EXERCISE AIM →
Here the requirement is to repeat every record exactly, in full.

START PROVIDED ENTRIES

Lemma StronglySorted_flat_map (A B : Type) (RA : A -> A -> Prop)
    (R : B -> B -> Prop) (f : A -> list B) (l : list A) :
  StronglySorted RA l ->
  (forall a, In a l -> StronglySorted R (f a)) ->
  (forall a a' b b', RA a a' -> In b (f a) -> In b' (f a') -> R b b') ->
  StronglySorted R (flat_map f l).
Proof.
  induction 1 as [|a l Hl IH Ha]; intros Hf Hc; simpl; [constructor|].
  apply StronglySorted_app.
  - apply Hf. left; reflexivity.
  - apply IH; [|exact Hc]. intros; apply Hf; right; assumption.
  - intros x y Hx Hy. apply in_flat_map in Hy. destruct Hy as (a' & Ha' & Hy).
    rewrite Forall_forall in Ha. exact (Hc a a' x y (Ha a' Ha') Hx Hy).
Qed.

Lemma StronglySorted_count_from lo n : StronglySorted Z.lt (JS.count_from lo n).
Proof.
  revert lo; induction n as [|n IH]; intros lo; simpl; constructor.
  - apply IH.
  - apply Forall_forall. intros x Hx. apply In_count_from in Hx. lia.
Qed.

Lemma StronglySorted_for_lt lo hi : StronglySorted Z.lt (JS.for_lt lo hi).
Proof. apply StronglySorted_count_from. Qed.

Lemma StronglySorted_for_le lo hi : StronglySorted Z.lt (JS.for_le lo hi).
Proof. apply StronglySorted_count_from. Qed.

Lemma facesOf_app (T : Type) (l1 l2 : list (event T)) :
  facesOf (l1 ++ l2) = facesOf l1 ++ facesOf l2.
Proof.
  induction l1 as [|e l1 IH]; simpl; [reflexivity|].
  destruct e; simpl; rewrite IH; reflexivity.
Qed.

Lemma facesOf_flat_map (T A : Type) (f : A -> list (event T)) (l : list A) :
  facesOf (flat_map f l) = flat_map (fun a => facesOf (f a)) l.
Proof.
  induction l as [|a l IH]; simpl; [reflexivity|].
  rewrite facesOf_app, IH. reflexivity.
Qed.

Lemma In_facesOf (T : Type) (f : Face T) (evs : list (event T)) :
  In f (facesOf evs)
  <-> In (AddFace (face_n f) (face_x f) (face_y f) (face_z f) (face_tex f))
        evs.
Proof.
  induction evs as [|e evs IH]; simpl; [reflexivity|].
  destruct e; simpl; rewrite IH;
    try (split; [auto|intros [H|H]; [discriminate|exact H]]).
  split; intros [H|H]; auto; left.
  - subst f. reflexivity.
  - destruct f; simpl in H. inversion H; subst. reflexivity.
Qed.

END PROVIDED ENTRIES

ANSWER TO THE EXERCISE →
Lemma StronglySorted_flat_map (A B : Type) (RA : A -> A -> Prop)
    (R : B -> B -> Prop) (f : A -> list B) (l : list A) :
  StronglySorted RA l ->
  (forall a, In a l -> StronglySorted R (f a)) ->
  (forall a a' b b', RA a a' -> In b (f a) -> In b' (f a') -> R b b') ->
  StronglySorted R (flat_map f l).
Proof.
  induction 1 as [|a l Hl IH Ha]; intros Hf Hc; simpl; [constructor|].
  apply StronglySorted_app.
  - apply Hf. left; reflexivity.
  - apply IH; [|exact Hc]. intros; apply Hf; right; assumption.
  - intros x y Hx Hy. apply in_flat_map in Hy. destruct Hy as (a' & Ha' & Hy).
    rewrite Forall_forall in Ha. exact (Hc a a' x y (Ha a' Ha') Hx Hy).
Qed.

Lemma StronglySorted_count_from lo n : StronglySorted Z.lt (JS.count_from lo n).
Proof.
  revert lo; induction n as [|n IH]; intros lo; simpl; constructor.
  - apply IH.
  - apply Forall_forall. intros x Hx. apply In_count_from in Hx. lia.
Qed.

Lemma StronglySorted_for_lt lo hi : StronglySorted Z.lt (JS.for_lt lo hi).
Proof. apply StronglySorted_count_from. Qed.

Lemma StronglySorted_for_le lo hi : StronglySorted Z.lt (JS.for_le lo hi).
Proof. apply StronglySorted_count_from. Qed.

Lemma facesOf_app (T : Type) (l1 l2 : list (event T)) :
  facesOf (l1 ++ l2) = facesOf l1 ++ facesOf l2.
Proof.
  induction l1 as [|e l1 IH]; simpl; [reflexivity|].
  destruct e; simpl; rewrite IH; reflexivity.
Qed.

Lemma facesOf_flat_map (T A : Type) (f : A -> list (event T)) (l : list A) :
  facesOf (flat_map f l) = flat_map (fun a => facesOf (f a)) l.
Proof.
  induction l as [|a l IH]; simpl; [reflexivity|].
  rewrite facesOf_app, IH. reflexivity.
Qed.

Lemma In_facesOf (T : Type) (f : Face T) (evs : list (event T)) :
  In f (facesOf evs)
  <-> In (AddFace (face_n f) (face_x f) (face_y f) (face_z f) (face_tex f))
        evs.
Proof.
  induction evs as [|e evs IH]; simpl; [reflexivity|].
  destruct e; simpl; rewrite IH;
    try (split; [auto|intros [H|H]; [discriminate|exact H]]).
  split; intros [H|H]; auto; left.
  - subst f. reflexivity.
  - destruct f; simpl in H. inversion H; subst. reflexivity.
Qed.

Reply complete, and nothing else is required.